The Embedded Muse 421

Go here to sign up for The Embedded Muse.

The Embedded Muse
Issue Number 421, May 3, 2021
Copyright 2021 The Ganssle Group

Editor: Jack Ganssle, jack@ganssle.com

Jack Ganssle, Editor of The Embedded Muse

You may redistribute this newsletter for non-commercial purposes. For commercial use contact jack@ganssle.com. To subscribe or unsubscribe go here or drop Jack an email.

Contents

Editor's Notes
Quotes and Thoughts
Tools and Tips
Freebies and Discounts
The Schiaparelli Anomaly
Click Here to Kill Everyone
Is 90% OK OK?
Failure of the Week
This Week's Cool Product
Jobs!
Joke for the Week
About The Embedded Muse

Editor's Notes

Tip for sending me email: My email filters are super aggressive and I no longer look at the spam mailbox. If you include the phrase "embedded muse" in the subject line your email will wend its weighty way to me.

I'll be speaking at the Embedded Online Conference, which takes place from May 17-20. The speaker lineup is pretty amazing! Sign up with promo code GANSSLE149 and wonderful things will happen like reversal of male pattern baldness, a guest spot on Teen Vogue magazine, and a boost of what JFK called "vim and vigor." It will also get you registered for $149 instead of the usual $290 fee

Quotes and Thoughts

Submitted by Vlad Z.:

"Nur ein Idiot glaubt, aus eigenen Erfahrungen zu lernen.
Ich ziehe es vor, aus den Erfahrungen anderer zu lernen"
("Only an idiot believes in learning on his own experience. I prefer to learn from the experiences of others.") -- Otto von Bismarck

Tools and Tips

Please submit clever ideas or thoughts about tools, techniques and resources you love or hate. Here are the tool reviews submitted in the past.

In the last issue I discussed the Common Weakness Enumeration. One of the issues the CWE identifies is excessive McCabe Cyclomatic Complexity, which is a valid concern. Unfortunately it offers no guidance about what "excessive" means, and I wrote that sometimes a big switch statement breaks the rule while being a very clear way of expressing a complex idea.

A number of readers wrote that switch is the ideal way to implement a state machine. I agree... for simple state machines. Big ones get out of control pretty quickly.

I generally prefer using a table defined in a structure. Each entry is one state or sub-state. It's impossible to generalize as every application will be different, but conceptually a table entry might include the next state, parameters associated with the current state, and a function pointer to the code to run that state. Code accepts events and sequences through the table.

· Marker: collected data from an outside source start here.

(** X9 -- [radio_leave_network] on an initialized driver always succeeds,
    clears the connection flag and resets the hop count to 255 and the link
    quality to 0; leaving again changes nothing more, and a following
    [radio_get_network_info] fails with NOT_CONNECTED. *)
Theorem leave_network_resets (m : machine) :
  initialized (g_radio m) = true ->
  let r := radio_leave_network m in
  let g' := g_radio (snd r) in
  fst r = RADIO_OK
  /\ connected_to_network g' = false
  /\ hop_count (network_info g') = 255
  /\ link_quality (network_info g') = 0
  /\ radio_leave_network (snd r) = (RADIO_OK, snd r)
  /\ radio_get_network_info true (snd r)
     = ((RADIO_ERROR_NOT_CONNECTED, None), snd r).
Proof.
  intros Hinit r g'. subst g' r. open_machine m.
  unfold radio_leave_network, radio_get_network_info. run_monad.
  rewrite Hinit. cbn [negb]. run_monad.
  cbn [initialized connected_to_network network_info hop_count link_quality
       set_connected_to_network on_network_info set_network_info
       set_hop_count set_link_quality].
  rewrite Hinit. cbn [negb]. repeat split.
Qed.

Lemma leave_network_resets_witness :
  let r := radio_leave_network (example_machine 0) in
  fst r = RADIO_OK
  /\ hop_count (network_info (g_radio (snd r))) = 255
  /\ radio_get_network_info true (snd r)
     = ((RADIO_ERROR_NOT_CONNECTED, None), snd r).
Proof.
  destruct (leave_network_resets (example_machine 0))
    as (H1 & _ & H3 & _ & _ & H6).
  - reflexivity.
  - split; [exact H1 | split; [exact H3 | exact H6]].
Defined.

(** X10 -- [radio_get_network_info] on an initialized driver fails with
    NOT_CONNECTED, changing nothing, while no network is joined; once
    connected it returns the stored network information with a fresh
    signal sample (-80..-61) and the uptime set to the whole seconds
    elapsed since the last activity, and stores exactly that snapshot. *)
Theorem get_network_info_snapshot (m : machine) :
  initialized (g_radio m) = true ->
  let r := radio_get_network_info true m in
  let old := network_info (g_radio m) in
  let info := network_info (g_radio (snd r)) in
  (connected_to_network (g_radio m) = false ->
     r = ((RADIO_ERROR_NOT_CONNECTED, None), m))
  /\ (connected_to_network (g_radio m) = true ->
     fst r = (RADIO_OK, Some info)
     /\ info = set_uptime_seconds
                 (u32 (clock_now m - last_activity_time (g_radio m)) / 1000)
                 (set_signal_strength (rssi_sample (draw m 0)) old)
     /\ -80 <= signal_strength info <= -61
     /\ g_radio (snd r) = set_network_info info (g_radio m)).
Proof.
  intros Hinit r old info. subst info old r. open_machine m.
  unfold radio_get_network_info. run_monad. rewrite Hinit. cbn [negb].
  rewrite Nat.add_0_r.
  destruct (connected_to_network g); cbn [negb]; run_monad.
  - split; [discriminate|]. intros _.
    cbn [network_info on_network_info set_network_info last_activity_time
         set_signal_strength set_uptime_seconds signal_strength].
    split; [reflexivity|]. split; [reflexivity|].
    split; [|reflexivity].
    apply (rssi_sample_range (Z.of_N (rand_src0 rand_calls0))).
    apply N2Z.is_nonneg.
  - split; [reflexivity | discriminate].
Qed.

Lemma get_network_info_snapshot_witness :
  radio_get_network_info true (example_machine 0)
  = ((RADIO_ERROR_NOT_CONNECTED, None), example_machine 0).
Proof.
  destruct (get_network_info_snapshot (example_machine 0)) as [H _].
  - reflexivity.
  - apply H. reflexivity.
Defined.

Lemma scan_entries_spec (n : nat) :
  forall (i : Z) (m : machine),
    0 <= i -> i + Z.of_nat n <= 255 ->
    let r := scan_entries n i m in
    g_radio (snd r) = g_radio m
    /\ List.length (fst r) = n
    /\ forall k e, nth_error (fst r) k = Some e ->
                   scan_entry_ok (i + Z.of_nat k) e.
Proof.
  induction n as [|n IH]; intros i m Hi Hn r; subst r.
  - cbn. split; [reflexivity|]. split; [reflexivity|].
    intros [|k] e H; discriminate H.
  - open_machine m. cbn [scan_entries]. run_monad.
    match goal with
    | |- context [scan_entries n ?j ?m1] =>
      specialize (IH j m1); destruct (scan_entries n j m1) as [rest m2]
    end.
    assert (Hu : u8 (i + 1) = i + 1) by (unfold u8; apply Z.mod_small; lia).
    rewrite Hu in IH. destruct IH as (IHg & IHl & IHe); [lia | lia |].
    cbn [fst snd g_radio List.length] in *.
    split; [exact IHg|]. split; [rewrite IHl; reflexivity|].
    intros [|k] e H; cbn [nth_error] in H.
    + injection H as <-. unfold scan_entry_ok.
      cbn [info_network_id is_gateway connected_devices signal_strength
           link_quality uptime_seconds hop_count].
      rewrite Z.add_0_r.
      split; [unfold u16; apply Z.mod_small; lia|].
      split; [apply Z.eqb_eq|].
      split.
      { pose proof (u8_rem_range (Z.of_N (rand_src0 rand_calls0)) 10 1
                      (N2Z.is_nonneg _)). lia. }
      split.
      { apply (rssi_sample_range (Z.of_N (rand_src0 (S rand_calls0)))).
        apply N2Z.is_nonneg. }
      split.
      { pose proof (u8_rem_range (Z.of_N (rand_src0 (S (S rand_calls0)))) 50 50
                      (N2Z.is_nonneg _)). lia. }
      split.
      { pose proof (rem_nonneg_bounds
                      (Z.of_N (rand_src0 (S (S (S rand_calls0))))) 86400
                      (N2Z.is_nonneg _)) as Hup.
        unfold u32. rewrite Z.mod_small; lia. }
      pose proof (u8_rem_range
                    (Z.of_N (rand_src0 (S (S (S (S rand_calls0)))))) 5 1
                    (N2Z.is_nonneg _)). lia.
    + replace (i + Z.of_nat (S k)) with (i + 1 + Z.of_nat k) by lia.
      apply IHe. exact H.
Qed.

Another alternative is Miro Samek's hierarchal state machines.

Freebies and Discounts

Thanks to Elektor this month's giveaway is a copy of Tam Hanna's book "Technical Modeling with OpenSCAD". OpenSCAD is an open source PC/Mac/Linux solid 3D modeler that seems to be increasingly popular. Tam's book is an easily accessible way to get started using this tool.

Enter via this link.

The Schiaparelli Anomaly

Farbrizio Bernardini sent this link to the ExoMars 2016 - Schiaparelli Anomaly Inquiry. The Schiaparelli module was part of the ExoMars 2016 mission launched in 2016 which was designed to land on Mars. Alas, it crashed. (The report claims it had a "hard landing", though the vehicle was totally destroyed when it hit the planet at 150 m/s). A few highlights make interesting reading (RDA is Radar Doppler Altimeter):

Because of the error in the estimated attitude that occurred at parachute inflation, the GNC Software projected the RDA range measurements with an erroneous off-vertical angle and deduced a negative altitude (cosinus of angles > 90 degrees are negative). There was no check on board of the plausibility of this altitude calculation.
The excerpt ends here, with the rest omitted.